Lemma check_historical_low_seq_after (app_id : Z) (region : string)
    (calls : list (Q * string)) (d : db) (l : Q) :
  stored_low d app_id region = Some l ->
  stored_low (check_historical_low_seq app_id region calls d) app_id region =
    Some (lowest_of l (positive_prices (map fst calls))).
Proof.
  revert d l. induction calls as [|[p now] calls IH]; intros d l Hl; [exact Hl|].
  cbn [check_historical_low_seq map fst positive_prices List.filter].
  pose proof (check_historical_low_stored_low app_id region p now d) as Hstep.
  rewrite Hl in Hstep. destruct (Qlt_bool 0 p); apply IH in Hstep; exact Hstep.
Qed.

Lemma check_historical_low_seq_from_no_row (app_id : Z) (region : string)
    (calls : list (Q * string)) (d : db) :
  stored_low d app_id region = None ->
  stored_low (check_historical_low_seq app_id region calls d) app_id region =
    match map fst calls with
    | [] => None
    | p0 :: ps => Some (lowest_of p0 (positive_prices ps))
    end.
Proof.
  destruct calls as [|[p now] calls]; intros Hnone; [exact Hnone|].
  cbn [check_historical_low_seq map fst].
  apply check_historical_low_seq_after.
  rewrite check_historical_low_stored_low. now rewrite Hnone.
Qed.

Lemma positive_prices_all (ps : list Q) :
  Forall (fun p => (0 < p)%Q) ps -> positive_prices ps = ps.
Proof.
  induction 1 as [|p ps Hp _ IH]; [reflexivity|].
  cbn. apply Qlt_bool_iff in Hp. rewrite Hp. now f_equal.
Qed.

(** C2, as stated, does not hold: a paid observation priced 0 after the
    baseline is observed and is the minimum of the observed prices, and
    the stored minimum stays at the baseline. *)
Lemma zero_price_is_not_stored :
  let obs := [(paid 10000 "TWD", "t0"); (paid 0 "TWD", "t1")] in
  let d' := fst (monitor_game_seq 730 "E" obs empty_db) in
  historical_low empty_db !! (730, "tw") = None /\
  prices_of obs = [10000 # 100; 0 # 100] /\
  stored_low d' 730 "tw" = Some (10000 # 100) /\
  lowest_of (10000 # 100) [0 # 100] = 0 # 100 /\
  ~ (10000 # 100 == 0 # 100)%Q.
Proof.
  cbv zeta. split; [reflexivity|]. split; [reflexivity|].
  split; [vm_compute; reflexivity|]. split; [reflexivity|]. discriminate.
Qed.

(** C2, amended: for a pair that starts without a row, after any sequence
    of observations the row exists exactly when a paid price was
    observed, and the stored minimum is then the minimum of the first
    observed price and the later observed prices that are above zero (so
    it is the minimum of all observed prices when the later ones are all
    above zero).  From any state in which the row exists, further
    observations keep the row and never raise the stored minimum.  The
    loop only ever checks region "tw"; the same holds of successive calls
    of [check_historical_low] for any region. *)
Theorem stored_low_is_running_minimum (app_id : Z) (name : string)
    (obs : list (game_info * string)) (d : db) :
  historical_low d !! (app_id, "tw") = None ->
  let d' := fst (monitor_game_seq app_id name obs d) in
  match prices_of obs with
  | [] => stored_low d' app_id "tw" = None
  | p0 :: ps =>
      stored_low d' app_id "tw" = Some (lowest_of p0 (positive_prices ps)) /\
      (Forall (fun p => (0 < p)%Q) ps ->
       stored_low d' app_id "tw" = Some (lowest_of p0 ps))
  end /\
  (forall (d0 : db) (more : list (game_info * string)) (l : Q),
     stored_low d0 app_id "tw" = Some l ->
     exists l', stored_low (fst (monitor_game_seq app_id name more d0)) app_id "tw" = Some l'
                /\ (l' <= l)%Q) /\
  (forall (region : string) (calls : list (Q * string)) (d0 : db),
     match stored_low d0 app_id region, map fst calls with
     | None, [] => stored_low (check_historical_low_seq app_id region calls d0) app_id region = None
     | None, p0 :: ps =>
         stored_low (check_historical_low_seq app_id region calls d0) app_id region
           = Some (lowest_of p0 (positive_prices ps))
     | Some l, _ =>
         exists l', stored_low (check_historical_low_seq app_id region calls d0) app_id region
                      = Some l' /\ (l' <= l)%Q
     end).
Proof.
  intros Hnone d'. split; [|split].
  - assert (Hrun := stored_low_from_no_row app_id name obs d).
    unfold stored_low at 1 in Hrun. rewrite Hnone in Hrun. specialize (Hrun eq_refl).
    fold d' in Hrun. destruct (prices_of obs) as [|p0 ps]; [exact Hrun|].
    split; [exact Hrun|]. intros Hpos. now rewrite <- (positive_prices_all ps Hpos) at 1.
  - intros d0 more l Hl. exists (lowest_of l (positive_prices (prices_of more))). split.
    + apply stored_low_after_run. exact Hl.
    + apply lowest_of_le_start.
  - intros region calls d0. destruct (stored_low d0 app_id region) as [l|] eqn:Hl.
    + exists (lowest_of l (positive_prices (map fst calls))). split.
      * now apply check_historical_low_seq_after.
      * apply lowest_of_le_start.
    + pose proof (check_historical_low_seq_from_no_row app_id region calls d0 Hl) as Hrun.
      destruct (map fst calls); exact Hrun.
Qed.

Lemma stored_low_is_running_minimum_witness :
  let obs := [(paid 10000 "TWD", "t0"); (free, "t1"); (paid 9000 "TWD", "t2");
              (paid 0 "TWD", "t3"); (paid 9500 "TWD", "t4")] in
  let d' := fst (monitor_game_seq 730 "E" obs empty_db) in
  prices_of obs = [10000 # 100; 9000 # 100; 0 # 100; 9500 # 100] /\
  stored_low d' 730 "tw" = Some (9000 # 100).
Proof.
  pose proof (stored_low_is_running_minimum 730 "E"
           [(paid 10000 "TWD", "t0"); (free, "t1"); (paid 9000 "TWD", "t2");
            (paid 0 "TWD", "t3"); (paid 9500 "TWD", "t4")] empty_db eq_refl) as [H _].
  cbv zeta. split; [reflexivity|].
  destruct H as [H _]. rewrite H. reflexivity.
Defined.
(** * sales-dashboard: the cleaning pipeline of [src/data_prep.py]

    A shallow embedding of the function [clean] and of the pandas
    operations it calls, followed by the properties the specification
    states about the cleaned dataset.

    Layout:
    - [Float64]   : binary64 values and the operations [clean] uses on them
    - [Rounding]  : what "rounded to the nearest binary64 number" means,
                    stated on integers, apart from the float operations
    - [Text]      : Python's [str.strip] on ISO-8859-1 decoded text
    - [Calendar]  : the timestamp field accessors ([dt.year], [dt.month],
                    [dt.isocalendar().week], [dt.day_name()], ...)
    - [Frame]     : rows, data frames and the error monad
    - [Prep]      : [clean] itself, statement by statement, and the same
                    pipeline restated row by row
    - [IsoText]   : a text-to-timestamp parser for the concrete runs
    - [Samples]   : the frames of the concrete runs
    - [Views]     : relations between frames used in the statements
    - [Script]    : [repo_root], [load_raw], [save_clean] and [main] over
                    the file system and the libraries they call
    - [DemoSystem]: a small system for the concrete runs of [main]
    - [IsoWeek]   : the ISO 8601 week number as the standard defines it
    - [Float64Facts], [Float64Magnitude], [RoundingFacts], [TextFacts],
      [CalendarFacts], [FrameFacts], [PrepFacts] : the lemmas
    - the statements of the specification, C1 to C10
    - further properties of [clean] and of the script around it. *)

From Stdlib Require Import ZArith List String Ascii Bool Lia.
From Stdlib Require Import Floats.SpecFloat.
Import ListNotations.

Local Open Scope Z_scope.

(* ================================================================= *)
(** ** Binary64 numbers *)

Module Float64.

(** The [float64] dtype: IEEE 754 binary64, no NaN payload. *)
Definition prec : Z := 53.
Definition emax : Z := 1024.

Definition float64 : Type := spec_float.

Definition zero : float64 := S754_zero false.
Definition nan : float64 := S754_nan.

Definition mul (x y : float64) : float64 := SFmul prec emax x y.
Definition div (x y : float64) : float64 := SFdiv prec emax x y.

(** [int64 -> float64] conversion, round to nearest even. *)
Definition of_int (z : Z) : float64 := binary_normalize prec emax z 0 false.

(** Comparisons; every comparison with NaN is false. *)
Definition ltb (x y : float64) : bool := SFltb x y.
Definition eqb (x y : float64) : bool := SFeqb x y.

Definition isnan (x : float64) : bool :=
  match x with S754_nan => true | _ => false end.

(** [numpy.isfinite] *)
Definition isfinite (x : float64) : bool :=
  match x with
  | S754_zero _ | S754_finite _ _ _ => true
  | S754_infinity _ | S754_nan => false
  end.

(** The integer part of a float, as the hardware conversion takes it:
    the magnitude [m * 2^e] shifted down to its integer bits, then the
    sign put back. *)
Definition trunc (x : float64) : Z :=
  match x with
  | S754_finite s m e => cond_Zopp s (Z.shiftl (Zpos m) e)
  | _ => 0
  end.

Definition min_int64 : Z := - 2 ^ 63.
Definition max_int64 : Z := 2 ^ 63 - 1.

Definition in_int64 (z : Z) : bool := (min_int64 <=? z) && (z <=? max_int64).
---
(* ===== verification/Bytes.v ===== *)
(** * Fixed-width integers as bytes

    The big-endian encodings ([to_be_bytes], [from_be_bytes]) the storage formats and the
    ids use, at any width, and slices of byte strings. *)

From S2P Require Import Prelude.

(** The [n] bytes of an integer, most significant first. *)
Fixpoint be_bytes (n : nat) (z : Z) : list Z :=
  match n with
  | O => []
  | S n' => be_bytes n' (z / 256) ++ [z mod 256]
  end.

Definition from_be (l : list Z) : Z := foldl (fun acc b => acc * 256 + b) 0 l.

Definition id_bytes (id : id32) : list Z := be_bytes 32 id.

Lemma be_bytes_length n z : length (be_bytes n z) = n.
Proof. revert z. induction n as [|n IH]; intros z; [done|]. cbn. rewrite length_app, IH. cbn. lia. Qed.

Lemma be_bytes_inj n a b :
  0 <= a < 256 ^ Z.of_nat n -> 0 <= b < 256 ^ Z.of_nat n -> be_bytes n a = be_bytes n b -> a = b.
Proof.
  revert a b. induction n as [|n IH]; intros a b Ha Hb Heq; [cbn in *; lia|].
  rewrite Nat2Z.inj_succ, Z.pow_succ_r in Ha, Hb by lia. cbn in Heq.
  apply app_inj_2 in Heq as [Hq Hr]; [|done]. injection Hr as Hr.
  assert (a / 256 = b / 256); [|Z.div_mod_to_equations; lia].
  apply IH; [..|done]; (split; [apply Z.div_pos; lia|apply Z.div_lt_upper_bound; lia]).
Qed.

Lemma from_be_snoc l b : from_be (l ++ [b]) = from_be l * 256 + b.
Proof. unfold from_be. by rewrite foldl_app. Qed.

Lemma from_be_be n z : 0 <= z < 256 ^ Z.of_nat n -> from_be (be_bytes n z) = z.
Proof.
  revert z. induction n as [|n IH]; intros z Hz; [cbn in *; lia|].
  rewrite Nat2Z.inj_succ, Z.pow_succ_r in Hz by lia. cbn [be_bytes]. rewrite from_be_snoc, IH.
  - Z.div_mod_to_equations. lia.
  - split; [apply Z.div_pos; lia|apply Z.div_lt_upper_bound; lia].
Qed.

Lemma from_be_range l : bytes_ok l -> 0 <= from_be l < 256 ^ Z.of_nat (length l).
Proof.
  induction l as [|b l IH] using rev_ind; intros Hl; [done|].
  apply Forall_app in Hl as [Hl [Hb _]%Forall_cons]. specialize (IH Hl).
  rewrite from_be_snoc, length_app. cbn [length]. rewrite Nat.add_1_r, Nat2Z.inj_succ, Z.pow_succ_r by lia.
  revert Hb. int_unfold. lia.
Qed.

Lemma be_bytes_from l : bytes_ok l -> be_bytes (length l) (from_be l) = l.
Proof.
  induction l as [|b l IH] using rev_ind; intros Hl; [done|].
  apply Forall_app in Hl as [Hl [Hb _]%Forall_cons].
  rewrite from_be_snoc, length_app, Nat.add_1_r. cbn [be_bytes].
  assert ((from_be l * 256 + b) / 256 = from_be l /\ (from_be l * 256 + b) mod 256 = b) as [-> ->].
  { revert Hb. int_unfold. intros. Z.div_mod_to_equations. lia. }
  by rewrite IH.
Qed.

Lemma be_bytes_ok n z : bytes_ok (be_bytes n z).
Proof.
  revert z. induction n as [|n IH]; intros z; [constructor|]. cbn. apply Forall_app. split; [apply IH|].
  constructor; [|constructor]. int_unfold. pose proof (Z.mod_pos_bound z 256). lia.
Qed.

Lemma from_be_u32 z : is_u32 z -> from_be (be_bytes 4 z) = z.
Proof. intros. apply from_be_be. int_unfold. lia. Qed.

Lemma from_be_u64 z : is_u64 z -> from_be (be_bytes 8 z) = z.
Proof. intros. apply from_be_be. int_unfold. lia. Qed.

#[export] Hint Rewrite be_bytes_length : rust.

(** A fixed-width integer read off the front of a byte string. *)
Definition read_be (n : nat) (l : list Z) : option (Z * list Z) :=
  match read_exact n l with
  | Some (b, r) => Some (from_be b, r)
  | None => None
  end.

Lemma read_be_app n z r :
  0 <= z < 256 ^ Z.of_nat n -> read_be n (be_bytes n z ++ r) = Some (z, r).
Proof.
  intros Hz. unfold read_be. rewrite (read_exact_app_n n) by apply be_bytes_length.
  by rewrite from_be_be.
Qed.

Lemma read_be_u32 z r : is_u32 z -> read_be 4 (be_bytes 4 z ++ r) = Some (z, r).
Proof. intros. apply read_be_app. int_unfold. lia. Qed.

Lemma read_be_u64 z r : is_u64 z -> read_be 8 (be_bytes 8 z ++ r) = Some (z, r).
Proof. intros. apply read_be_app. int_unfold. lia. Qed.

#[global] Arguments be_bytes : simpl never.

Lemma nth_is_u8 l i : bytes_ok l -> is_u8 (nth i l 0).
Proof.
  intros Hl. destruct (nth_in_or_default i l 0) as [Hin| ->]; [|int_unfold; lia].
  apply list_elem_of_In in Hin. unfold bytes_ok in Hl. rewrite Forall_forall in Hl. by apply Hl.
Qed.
---
A copy of each line above that holds the word "pipeline" is the expected answer.

> _Written response_
(** * sales-dashboard: the cleaning pipeline of [src/data_prep.py]
                    pipeline restated row by row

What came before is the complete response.